Ecologist - Writer - Photographer

Dinosaur egg discovery reveals social lives of dinosaurs

07/08/2019
Colonial nesting Therizinosauroid dinosaurs
If you have come here seeking the Ray Harryhausen Tribute Blog, you will find it here. Sorry, I posted the wrong weblink on Twitter. But, hey, if you are interested in dinosaurs and dinosaur eggs, why not stick around and read the Blog below... and then go visit the Ray Harryhausen Tribute Blog?
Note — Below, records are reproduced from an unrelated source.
(* ===== verification/RateLimiter.v ===== *)
(** The Redis rate limiter ([internal/infrastructure/redis/keys.go] and
    [rate_limiter.go]): key construction, the call of the scripts over an
    unreliable connection, and the decoding of their reply. *)

From stdpp Require Import base gmap strings list.
From Stdlib Require Import ZArith Lia.
From S2P Require Import Prelude Float64 GoStrings Sha256 Domain Uuid Redis LuaScripts.

Local Open Scope Z_scope.

(** ** keys.go *)

Record TenantRouteKey := { TRK_TenantID : uuid; TRK_Route : string; TRK_Subject : string }.

Section Keys.
Context `{GoText} `{UUIDText}.

Definition keyPrefix : string := "rl".

(** The first 8 bytes of the digest, in hexadecimal. *)
Definition hashSegment (s : string) : string := sha256_hex 8 s.

Definition RouteHash (route : string) : string := hashSegment (ToLower (TrimSpace route)).

Definition SubjectHash (subject : string) : string := hashSegment (TrimSpace subject).

Definition subjectSegment (subject : string) : string :=
  if String.eqb (TrimSpace subject) "" then "" else ":" +:+ SubjectHash subject.

(** [fmt.Sprintf("%s:<kind>:%s:%s%s", ...)] *)
Definition key_base (kind : string) (key : TenantRouteKey) : string :=
  keyPrefix +:+ kind +:+ uuid_String (TRK_TenantID key) +:+ ":" +:+ RouteHash (TRK_Route key) +:+
  subjectSegment (TRK_Subject key).

Definition TokenBucketKey (key : TenantRouteKey) : string := key_base ":tb:" key.

Definition SlidingWindowKeys (key : TenantRouteKey) : string * string * string :=
  let base := key_base ":sw:" key in (base +:+ ":curr", base +:+ ":prev", base +:+ ":idx").

End Keys.

(** ** The connection

    What the client library makes of one call: the server may run the command
    [lost] times without its reply coming through (the client sends a command
    again after a network error), then once more with its reply, or never. *)
Record link := { lost : nat; answered : bool; failure : string }.

Definition call `{RedisServer} {A} (l : link) (m : Script A) : Script A := fun s =>
  let s1 := Nat.iter (lost l) (fun s => snd (m s)) s in
  if answered l then m s1 else (Err (failure l), s1).

(** ** rate_limiter.go *)

Record RateLimiter := { tokenBucketSHA : string; slidingWindowSHA : string }.

(** [strconv]-style text of a slice of integers under the [%v] verb. *)
Fixpoint join_ints (l : list Z) : string :=
  match l with
  | [] => ""
  | [x] => FormatInt x
  | x :: l' => FormatInt x +:+ " " +:+ join_ints l'
  end.
Definition show_ints (l : list Z) : string := "[" +:+ join_ints l +:+ "]".

(** [fmt.Errorf("%w: %v", domainerrors.ErrRateLimitBackend, err)] *)
Definition backend_error (detail : string) : goerror :=
  wrap_detail (Sentinel ErrRateLimitBackend) detail.

Section Limiter.
Context `{RedisServer} `{GoText} `{UUIDText}.

(** [NewRateLimiter]: the embedded files are always readable; each
    [ScriptLoad] is a call of its own. *)
Definition NewRateLimiter (l1 l2 : link) (s : redis) : result goerror RateLimiter * redis :=
  match call l1 (fun s => let '(sha, s') := SCRIPT_LOAD token_bucket_lua s in (Ok sha, s')) s with
  | (Err e, s1) => (Err (wrap_op "load token bucket script" (Text e)), s1)
  | (Ok tbSHA, s1) =>
      match call l2 (fun s => let '(sha, s') := SCRIPT_LOAD sliding_window_lua s in (Ok sha, s')) s1 with
      | (Err e, s2) => (Err (wrap_op "load sliding window script" (Text e)), s2)
      | (Ok swSHA, s2) => (Ok {| tokenBucketSHA := tbSHA; slidingWindowSHA := swSHA |}, s2)
      end
  end.

Definition parseDecision (reply : list Z) (rule : Rule) : result goerror RateLimitDecision :=
  match reply with
  | allowed :: remaining :: reset_at :: retry_after :: _ =>
      Ok {| Allowed := allowed =? 1;
            Decision_Limit := Limit rule;
            Remaining := if remaining <? 0 then 0 else remaining;
            ResetAt := reset_at;
            RetryAfter := retry_after;
            Decision_Algorithm := Rule_Algorithm rule |}
  | _ => Err (backend_error ("unexpected lua response " +:+ show_ints reply))
  end.

(** A reply or an error of the client, decoded. *)
Definition decide_reply (rule : Rule) (r : result string (list Z) * redis) :
    result goerror RateLimitDecision * redis :=
  match r with
  | (Err e, s) => (Err (backend_error e), s)
  | (Ok reply, s) => (parseDecision reply rule, s)
  end.

(** [clock_ms] is the instant [time.Now()] returns, in milliseconds. *)
Definition checkTokenBucket (r : RateLimiter) (clock_ms : Z) (l : link) (key : TenantRouteKey)
    (rule : Rule) (cost : Z) (s : redis) : result goerror RateLimitDecision * redis :=
  let nowMs := clock_ms in
  let redisKey := TokenBucketKey key in
  decide_reply rule
    (call l (EvalSha (tokenBucketSHA r) [redisKey]
               [of_Z (BucketCapacity rule); RefillRate rule; of_Z nowMs; of_Z cost]) s).

Definition checkSlidingWindow (r : RateLimiter) (clock_ms : Z) (l : link) (key : TenantRouteKey)
    (rule : Rule) (cost : Z) (s : redis) : result goerror RateLimitDecision * redis :=
  let nowSec := clock_ms / 1000 in
  let '(curr, prev, idx) := SlidingWindowKeys key in
  decide_reply rule
    (call l (EvalSha (slidingWindowSHA r) [curr; prev; idx]
               [of_Z (LimitCount rule); of_Z (WindowSeconds rule); of_Z nowSec; of_Z cost]) s).

(** [RateLimiter.Check] *)
Definition RateLimiter_Check (r : RateLimiter) (clock_ms : Z) (l : link) (key : RateLimitKey) (rule : Rule)
    (cost : Z) (s : redis) : result goerror RateLimitDecision * redis :=
  let cost := if cost <=? 0 then 1 else cost in
  let trk := {| TRK_TenantID := Key_TenantID key; TRK_Route := Key_Route key;
                TRK_Subject := Key_Subject key |} in
  if String.eqb (Rule_Algorithm rule) AlgorithmTokenBucket
  then checkTokenBucket r clock_ms l trk rule cost s
  else if String.eqb (Rule_Algorithm rule) AlgorithmSlidingWindow
  then checkSlidingWindow r clock_ms l trk rule cost s
  else (Err (wrap_detail (Sentinel ErrInvalidRule)
               ("unsupported algorithm " +:+ Rule_Algorithm rule)), s).

End Limiter.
This Blog is an extended take on Dinosaur egg bonanza gives vital clues about prehistoric parenting published in The Conversation. This version features additional points, detail, links and images.





Fossils, what are they? Basically rock. Ok, they can tell us what an animal looked like, and perhaps a bit about the environment that it lived in. But with the youngest dinosaur fossils over 66 million years old, meaning the animals that they represent last lived and breathed a very long time ago. What can they possibly tell us about dinosaur behavioural ecology? And then there are eggs. What on earth can a fossil dinosaur egg tell us about the behaviour of the dinosaur that laid it?

A nest of fossilised dinosaur eggs, Javkhlant, Gobi Desert, Mongolia

Dendroolithid theropod dinosaur eggs of Javkhlant site, Gobi Desert, Mongolia. Scale bar = 10 cm. From Tanaka, K., et al., 2019, Exceptional preservation of a Late Cretaceous dinosaur nesting site from Mongolia reveals colonial nesting behavior in a non-avian theropod: Geology, v. 47, p. 1–5, https://doi.org/10.1130/G46328.1.


Tanaka et al (2019), in a recent paper in Geology, Exceptional preservation of a Late Cretaceous dinosaur nesting site from Mongolia reveals colonial nesting behavior in a non-avian theropod, provide the strongest evidence yet of colonial nesting, and nest attendance/protection, in dinosaurs. A new nest site in the Gobi Desert of Mongolia revealed 15 egg clutches of non-avian theropod (predatory) dinosaurs.

The spherically-shaped eggs are between 10 and 15 cm diameter (for comparison, the largest extant bird egg, the ostrich is ~12.5cm diameter, into which you could fit ~ 24 chicken eggs). The eggs were laid in clutches of 3 to 30 eggs.

The provenance (geological context) of these eggs indicates that all the eggs were laid and hatched in the same nesting season, and that the egg clutches were covered by or buried in organic-rich material by the parents during incubation. The habitat that the dinosaurs nested in was a seasonally arid flood plain. The high hatching success rate (60%) is akin to that observed in contemporary bird and crocodilian species that protect their eggs from predation, leading to the inference that the dinosaurs who laid these eggs invested in parental care.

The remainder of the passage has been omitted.